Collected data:
(* ===== verification/Kmalloc.v ===== *)
(** * Slab allocator and kmalloc (kernel/mm/slab.c, kernel/mm/kmalloc.c)

    The state is the buddy zone, the words of memory the slab allocator itself
    reads and writes (the [slab_header] at the start of each slab and the
    [next_free] word of each free slot), and the table [slabs].  The slab lists
    and the free lists are pointer chains through that memory.

    The theorems say that [kmalloc]/[kzalloc] hand out regions that overlap no
    other live region, that [kfree] gives back exactly the region it is called
    on, and that the loops end.  The class [Allocator] is what the kernel
    objects rely on; the last section shows that this code provides it. *)

From S2P Require Import Prelude Tiling Buddy Allocator.

Module Kmalloc.

Import Tiling Buddy Allocator.

Definition SLAB_INIT_SIZE : Z := 2 * 1024 * 1024.
Definition SLAB_MIN_ORDER : Z := 5.
Definition SLAB_MAX_ORDER : Z := 11.

(** kernel/include/common/debug.h *)
Definition DETECTING_DOUBLE_FREE_IN_SLAB : bool := false.

Record kmem := mk_kmem { zone : global_mem; mem : gmap Z Z; slabs : list Z }.

Abbreviation MK := (M kmem).

Definition in_zone {A} (m : MB A) : MK A :=
  zoom zone (λ z s, mk_kmem z (mem s) (slabs s)) m.

(** A word of memory. *)
Definition load (a : Z) : MK Z := s <- get ;; need (mem s !! a).
Definition store (a v : Z) : MK unit := modify (λ s, mk_kmem (zone s) (<[a := v]> (mem s)) (slabs s)).

(** The fields of [struct slab_header]; [next_free] of a slot is its first
    word. *)
Definition free_list_head (slab : Z) : Z := slab.
Definition next_slab (slab : Z) : Z := slab + 8.
Definition order_field (slab : Z) : Z := slab + 16.
Definition next_free (slot : Z) : Z := slot.

(** [slabs[order]] *)
Definition slabs_at (ord : Z) : MK Z := s <- get ;; need (slabs s !! Z.to_nat ord).
Definition set_slabs (ord h : Z) : MK unit :=
  modify (λ s, mk_kmem (zone s) (mem s) (<[Z.to_nat ord := h]> (slabs s))).
Lemma grown_ok t n p f b R : table_ok t R → slots_size t = 64 * n → 0 < n → (∀ i, i ∈ R → i < 64 * n) →
  p ≠ f → p ≠ b → f ≠ b →
  table_ok (grown t n p f b) R ∧ same_caps t (grown t n p f b) ∧
  bit (full_slots_bmp (grown t n p f b)) n = false ∧
  ∀ i, 64 * n ≤ i → bit (slots_bmp (grown t n p f b)) i = false.
Proof.
  intros [_ T2 [T3 T3'] [T4 T4'] T5 T6 _] En Hn HR N1 N2 N3.
  pose proof (bits_to_longs_le n Hn). pose proof (bits_to_longs_le (n + 1) ltac:(lia)).
  assert (BITS_TO_LONGS n ≤ BITS_TO_LONGS (n + 1)) as Hle.
  { unfold BITS_TO_LONGS, DIV_ROUND_UP. apply Z.div_le_mono; [by vm_compute|lia]. }
  rewrite En in *. rewrite (Z.mul_comm 64 n), Z.div_mul in T4' by lia. rewrite (Z.mul_comm 64 n), Z.div_mul in T6 by lia.
  unfold grown.
  assert (∀ j, 0 ≤ j → n ≤ j → bit (memcpy (replicate (Z.to_nat (BITS_TO_LONGS (n + 1))) 0) (full_slots_bmp t)
    (Z.of_nat (length (full_slots_bmp t)))) j = false) as HF.
  { intros j Hj Hnj. rewrite bit_memcpy by done. case_decide; [by apply T6|apply bit_zeros]. }
  assert (∀ i, 64 * n ≤ i → bit (memcpy (replicate (Z.to_nat (n + 1)) 0) (slots_bmp t)
    (Z.of_nat (length (slots_bmp t)))) i = false) as HB.
  { intros i Hi. rewrite bit_memcpy by (done || lia). rewrite decide_False by lia. apply bit_zeros. }
  split_and!; [split; simpl| |simpl; apply HF; lia|exact HB].
  - exists (n + 1). lia.
  - rewrite length_memcpy; rewrite ?length_replicate; lia.
  - split; [by apply words_memcpy, T3; apply words_zeros|]. rewrite length_memcpy; rewrite ?length_replicate; lia.
  - split; [by apply words_memcpy, T4; apply words_zeros|].
    rewrite length_memcpy; rewrite ?length_replicate; [|lia|lia]. rewrite (Z.mul_comm 64), Z.div_mul by lia. lia.
  - intros i q Hi Hq. rewrite lookup_memcpy in Hq by done. case_decide as D.
    + rewrite bit_memcpy by (done || lia). rewrite decide_True by lia. by apply T5.
    + apply lookup_replicate in Hq as [-> _]. rewrite HB by lia. split; [done|]. intros [?|HiR]; [done|].
      apply HR in HiR. lia.
  - intros j Hj. rewrite (Z.mul_comm 64), Z.div_mul in Hj by lia. apply HF; lia.
  - done.
  - split; simpl; [lia|]. intros i. rewrite lookup_memcpy by done. rewrite En.
    repeat case_decide; try done; try lia.
    + apply lookup_replicate_2. lia.
    + apply lookup_ge_None_2. rewrite length_replicate. lia.
Qed.
Lemma cap_revoke_spec s held W g cg i : caps_ok s held W None → countable s → groups s !! g = Some cg → is_int i →
  i < slots_size (slot_tbl cg) → (∀ o rt ob, cap_view s g i = Some (o, rt) → objects s !! o = Some ob → may_revoke held o ob) →
  match cap_view s g i with
  | None => cap_revoke obj_deinit g i s = Done (- ECAPBILITY) s
  | Some (o, _) => ∃ ob s', objects s !! o = Some ob ∧ cap_revoke obj_deinit g i s = Done 0 s' ∧ revoked held o ob s s'
  end.
Proof.
  intros C Cn Hg Hi Hl Md. unfold cap_revoke.
  destruct (get_opaque_spec s held W g cg i None C Cn Hg Hi Hl) as (r & s1 & E1 & G). erewrite bind_Done by exact E1.
  destruct G as [(-> & -> & Hn)|(o & rt & ob & -> & Hv & Ho & _ & Es1 & C1)].
  { destruct (decide (cap_id s g i = 0)) as [Ez|Nz]; [by rewrite (cap_absent _ _ _ _ _ _ C Ez)|].
    destruct (cap_present _ _ _ _ _ _ C Nz) as (sl & ob & _ & _ & _ & _ & Ho & _ & HV). by destruct (Hn _ _ _ HV Ho) as (t & [=] & _). }
  rewrite Hv.
  destruct (object_count _ _ _ _ _ _ C Ho) as (O1 & O2 & O4 & O5 & O6 & O7).
  assert (head_init ob = true) as HI by (destruct (Md _ _ _ Hv Ho) as [?|[_ ?]]; [by destruct O1|done]).
  assert (objects s1 !! o = Some (with_refcount ob (refcount ob + 1))) as Ho1 by (rewrite Es1; simpl; by rewrite lookup_insert_eq).
  assert (1 ≤ fupd held o (held o + 1) o) as Hh by (unfold fupd; rewrite decide_True by done; lia).
  destruct (free_copies_spec _ o (copies ob) s1 W _ C1 Ho1 eq_refl Hh) as (s2 & E2 & (W2 & C2) & Ob2 & V2).
  assert (fupd held o (held o + 1) o = held o + 1) as Ef by (unfold fupd; by rewrite decide_True). rewrite Ef in Ob2.
  assert (opaque o ≠ 0) as Nz by (unfold opaque; change SIZEOF_OBJECT with 48; lia).
  rewrite (proj2 (Z.eqb_neq _ 0)) by done. erewrite bind_Done.
  2: { unfold obj_free. rewrite (proj2 (Z.eqb_neq _ 0)) by done. rewrite container_opaque.
    erewrite bind_Done by (apply object_at_ok; exact Ho1). simpl. rewrite (proj2 (Z.eqb_neq _ 0)) by lia. rewrite HI.
    erewrite bind_Done by exact E2. erewrite bind_Done by (apply object_at_ok; rewrite Ob2; by rewrite lookup_insert_eq). reflexivity. }
  edestruct (obj_put_spec s2 (fupd held o (held o + 1)) W2 o) as (s3 & E3 & (W3 & C3) & Ob3 & _ & V3); [exact C2|rewrite Ob2; by rewrite lookup_insert_eq|lia| |].
  { unfold may_drop. simpl. destruct (Md _ _ _ Hv Ho) as [?|[? _]]; [by left|right; lia]. }
  erewrite bind_Done by exact E3. exists ob, s3. split; [done|]. split; [reflexivity|]. split.
  { exists W3. eapply caps_held_ext; [|exact C3]. intros x. unfold fupd. destruct (decide (x = o)) as [Ex|N]; [|done].
    rewrite Ex, decide_True by done. lia. }
  split.
  - intros h j. rewrite V3, V2. f_equal. by rewrite Es1.
  - rewrite Ob3, Ob2, Es1. simpl. rewrite insert_insert_eq. destruct (decide (held o = 0)) as [E0|N0].
    + rewrite decide_True by lia. by rewrite delete_insert_eq.
    + rewrite decide_False by lia. rewrite insert_insert_eq. unfold with_refcount. simpl. rewrite HI. f_equal. f_equal. lia.
Qed.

# Prompt:
Reproduce exactly the entries above, limited to the lines from the one with "(** The fields" through the one with "Definition order_field (slab", both included.

# Expected answer:
(** The fields of [struct slab_header]; [next_free] of a slot is its first
    word. *)
Definition free_list_head (slab : Z) : Z := slab.
Definition next_slab (slab : Z) : Z := slab + 8.
Definition order_field (slab : Z) : Z := slab + 16.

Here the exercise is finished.